**Exercise instructions**
Of the entries below, return only those lines from the line with "s') => handler s'" to the line with "fun s => let (r, c)", exactly, both included.

* * *

Module Receipt.
Record t : Type := mk {
  status : Z;
  blockNumber : Z;
  gasUsed : Z;
  effectiveGasPrice : Z
}.
End Receipt.

(** The state the program runs in: the state of the chain client (node,
    clock) and, as a ghost, every transaction handed to
    [send_raw_transaction] so far. *)
Record Env (W : Type) : Type := mkEnv {
  chain : W;
  broadcasts : list Transaction
}.

Arguments mkEnv {W} chain broadcasts.
Arguments chain {W} e.
Arguments broadcasts {W} e.

(** A computation that reads and changes the environment and returns or
    raises. *)
Definition M (W A : Type) : Type := Env W -> Res A * Env W.

Definition ret {W A : Type} (a : A) : M W A := fun s => (Ok a, s).

Definition bind {W A B : Type} (m : M W A) (k : A -> M W B) : M W B :=
  fun s =>
    match m s with
    | (Ok a, s') => k a s'
    | (Raise, s') => (Raise, s')
    end.

(** [try: m except Exception: handler] *)
Definition try_except {W A : Type} (m handler : M W A) : M W A :=
  fun s =>
    match m s with
    | (Ok a, s') => (Ok a, s')
    | (Raise, s') => handler s'
    end.

(** A pure library call that may raise. *)
Definition lift_res {W A : Type} (r : Res A) : M W A := fun s => (r, s).

(** A call of the chain client. *)
Definition call {W A : Type} (f : W -> Res A * W) : M W A :=
  fun s => let (r, c) := f (chain s) in (r, mkEnv c (broadcasts s)).

Notation "x <- m ;; k" := (bind m (fun x => k))
  (at level 61, m at next level, right associativity).

(** The chain client ([web3]) and the clock, as the program calls them.
    A block identifier [None] is the latest block. *)
Record ChainClient (W : Type) : Type := mkChainClient {
  eth_gas_price : W -> Res Z * W;
  eth_get_balance : string -> option Z -> W -> Res Z * W;
  eth_block_number : W -> Res Z * W;
  eth_get_transaction_count : string -> W -> Res Z * W;
  erc20_balanceOf : string -> string -> option Z -> W -> Res Z * W;
  erc20_allowance : string -> string -> string -> W -> Res Z * W;
  build_transaction : Transaction -> W -> Res Transaction * W;
  sign_transaction : Transaction -> W -> Res Transaction * W;
  eth_send_raw_transaction : Transaction -> W -> Res string * W;
  eth_wait_for_transaction_receipt : string -> W -> Res Receipt.t * W;
  time_time : W -> Q * W
}.

Arguments eth_gas_price {W} c.
Arguments eth_get_balance {W} c.
Arguments eth_block_number {W} c.
Arguments eth_get_transaction_count {W} c.
Arguments erc20_balanceOf {W} c.
Arguments erc20_allowance {W} c.
Arguments build_transaction {W} c.
Arguments sign_transaction {W} c.
Arguments eth_send_raw_transaction {W} c.
Arguments eth_wait_for_transaction_receipt {W} c.
Arguments time_time {W} c.

(** Library functions the program relies on, outside the repository. *)
Record PyLib : Type := mkPyLib {
  (** [eth_utils.to_checksum_address]; raises on a malformed address *)
  to_checksum_address : string -> Res string;
  (** [w3.to_wei(x, 'gwei')]; raises when the result is not between 0
      and 2^256 - 1 *)
  to_wei_gwei : Q -> Res Z;
  (** [a / b] on numbers, rounded to a float *)
  truediv : Q -> Q -> Q;
  (** [a * b] on floats, rounded to a float *)
  fmul : Q -> Q -> Q;
  (** [a - b] on floats, rounded to a float *)
  fsub : Q -> Q -> Q;
  (** [int(s, 16) if s.startswith('0x') else int(s)] *)
  int_of_str : string -> option Z;
  (** [Decimal(str(x))] for a number [x] *)
  decimal_of_number : Q -> PyDecimal.Decimal;
  (** [float(d)] for a [Decimal] [d] *)
  float_of_decimal : PyDecimal.Decimal -> Q;
  (** [w3.from_wei(n, 'ether')], which a log line formats; raises when
      [n] is not between 0 and 2^256 - 1 *)
  from_wei_ether : Z -> Res Q;
  (** [Decimal(s)] for a string [s]; raises when [s] is not a number.
      A string that reads as a NaN or an infinity raises here too: the
      arithmetic and the [int()] that follow it in [execute_trade] raise
      on such a value, with nothing done in between. *)
  decimal_of_str : string -> Res PyDecimal.Decimal
}.

(** ** Strings *)

(** [str.lower] on ASCII letters.  No character outside ASCII lower-cases
    to a "v", a "2" or a "3", so the substring tests of the router see
    the same on the string Python computes. *)
Definition lower_ascii (c : ascii) : ascii :=
  let n := nat_of_ascii c in
  if ((65 <=? n) && (n <=? 90))%nat then ascii_of_nat (n + 32) else c.

Fixpoint lower (s : string) : string :=
  match s with
  | EmptyString => EmptyString
  | String c s' => String (lower_ascii c) (lower s')
  end.

(** [needle in haystack] *)
Fixpoint contains (needle haystack : string) : bool :=
  String.prefix needle haystack
  || match haystack with
     | EmptyString => false
     | String _ rest => contains needle rest
     end.

(** [s.startswith(p)] *)
Definition startswith (p s : string) : bool := String.prefix p s.

(** ** utils/gas_utils.py *)

(** [wei / 1e9] in a log line, for an [int] [wei]: the conversion of
    the int to a float raises [OverflowError] when its magnitude reaches
    2^1024 - 2^970, the first int that rounds beyond the largest
    float. *)
Definition log_gwei (wei : Z) : Res unit :=
  if 2 ^ 1024 - 2 ^ 970 <=? Z.abs wei then Raise else Ok tt.

Module GasManager.
Record t : Type := mk {
  gas_price_gwei : option Q;
  max_gas_price_gwei : Q
}.
End GasManager.

Section GasUtils.

Variable W : Type.
Variable lib : PyLib.
Variable client : ChainClient W.

(** [if self.gas_price_gwei:], the truth value of the configured price:
    [None] and 0 are both false. *)
Definition fixed_gas_price (gm : GasManager.t) : option Q :=
  match GasManager.gas_price_gwei gm with
  | Some g => if Qeq_bool g 0 then None else Some g
  | None => None
  end.

(** The conversions [w3.to_wei] of the first two tiers stand outside
    the [try] block; the ones of the third tier are inside it and in its
    handler.  Every tier logs the price it found through [log_gwei]. *)
Definition get_gas_price (gm : GasManager.t) (stream_gas_price_wei : option Z)
  : M W Z :=
  match stream_gas_price_wei with
  | Some stream_gas_price =>
      (* Priority 1: gas price from the stream *)
      max_gas_price <- lift_res (to_wei_gwei lib (GasManager.max_gas_price_gwei gm)) ;;
      if stream_gas_price >? max_gas_price then
        line <- lift_res (log_gwei stream_gas_price) ;;
        ret max_gas_price
      else
        line <- lift_res (log_gwei stream_gas_price) ;;
        ret stream_gas_price
  | None =>
      match fixed_gas_price gm with
      | Some g =>
          (* Priority 2: fixed gas price *)
          fixed_gas_wei <- lift_res (to_wei_gwei lib g) ;;
          line <- lift_res (log_gwei fixed_gas_wei) ;;
          ret fixed_gas_wei
      | None =>
          (* Priority 3: the network *)
          try_except
            (gas_price <- call (eth_gas_price client) ;;
             max_gas_price <-
               lift_res (to_wei_gwei lib (GasManager.max_gas_price_gwei gm)) ;;
             if gas_price >? max_gas_price then
               line <- lift_res (log_gwei gas_price) ;;
               ret max_gas_price
             else
               line <- lift_res (log_gwei gas_price) ;;
               ret gas_price)
            (fallback_gas <- lift_res (to_wei_gwei lib 30) ;;
             ret fallback_gas)
      end
  end.

End GasUtils.

Definition extract_gas_from_stream (pool_event : PoolEvent) : option Z :=
  match TransactionGasPrice pool_event with
  | Some gas_price => Some gas_price
  | None => HeaderBaseFee pool_event
  end.


(** ** utils/token_utils.py, utils/balance_utils.py *)

Definition WETH_ADDRESS : string := "0xC02aaA39b223FE8D0A0e5C4F27eAD9083C756Cc2".

Section Executors.

Variable W : Type.
Variable lib : PyLib.
Variable client : ChainClient W.

(** [time.time()] *)
Definition now : M W Q :=
  fun s => let (t, c) := time_time client (chain s) in (Ok t, mkEnv c (broadcasts s)).

(** [w3.eth.send_raw_transaction], recording what is handed over. *)
Definition send_raw_transaction (signed : Transaction) : M W string :=
  fun s =>
    let (r, c) := eth_send_raw_transaction client signed (chain s) in
    (r, mkEnv c (broadcasts s ++ [signed])).

Definition get_token_address (currency_info : CurrencyInfo) : option string :=
  match SmartContract currency_info with
  | None => None
  | Some address =>
      if String.eqb address "" || String.eqb address "0x" then None
      else if startswith "0x" address then
        match to_checksum_address lib address with
        | Ok a => Some a
        | Raise => None
        end
      else None
  end.

(** [token_info] is [None] for the empty dict [{}]. *)
Definition get_token_balance (token_info : option CurrencyInfo) (address : string)
  : M W (option Q) :=
  try_except
    (match token_info with
     | None => ret None
     | Some info =>
         match get_token_address info with
         | None => ret None
         | Some token_address =>
             if String.eqb token_address "" then ret None
             else
               let decimals := Decimals info in
               balance_wei <- call (erc20_balanceOf client token_address address None) ;;
               match PyDecimal.div (PyDecimal.of_Z balance_wei) (PyDecimal.pow10 decimals) with
               | Some d => ret (Some (float_of_decimal lib d))
               | None => lift_res Raise
               end
         end
     end)
    (ret None).

Definition check_eth_balance (amount_in : Z) (address : string)
  (gas_manager : GasManager.t) (stream_gas_price_wei : option Z) : M W bool :=
  gas_price <- get_gas_price W lib client gas_manager stream_gas_price_wei ;;
  balance_wei <- call (eth_get_balance client address None) ;;
  let estimated_gas_cost := gas_price * 300000 in
  let total_needed := amount_in + estimated_gas_cost in
  if balance_wei <? total_needed then
    (* the warning formats both amounts in ether *)
    need <- lift_res (from_wei_ether lib total_needed) ;;
    have <- lift_res (from_wei_ether lib balance_wei) ;;
    ret false
  else ret true.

* * *

**Completed task**
    | (Raise, s') => handler s'
    end.

(** A pure library call that may raise. *)
Definition lift_res {W A : Type} (r : Res A) : M W A := fun s => (r, s).

(** A call of the chain client. *)
Definition call {W A : Type} (f : W -> Res A * W) : M W A :=
  fun s => let (r, c) := f (chain s) in (r, mkEnv c (broadcasts s)).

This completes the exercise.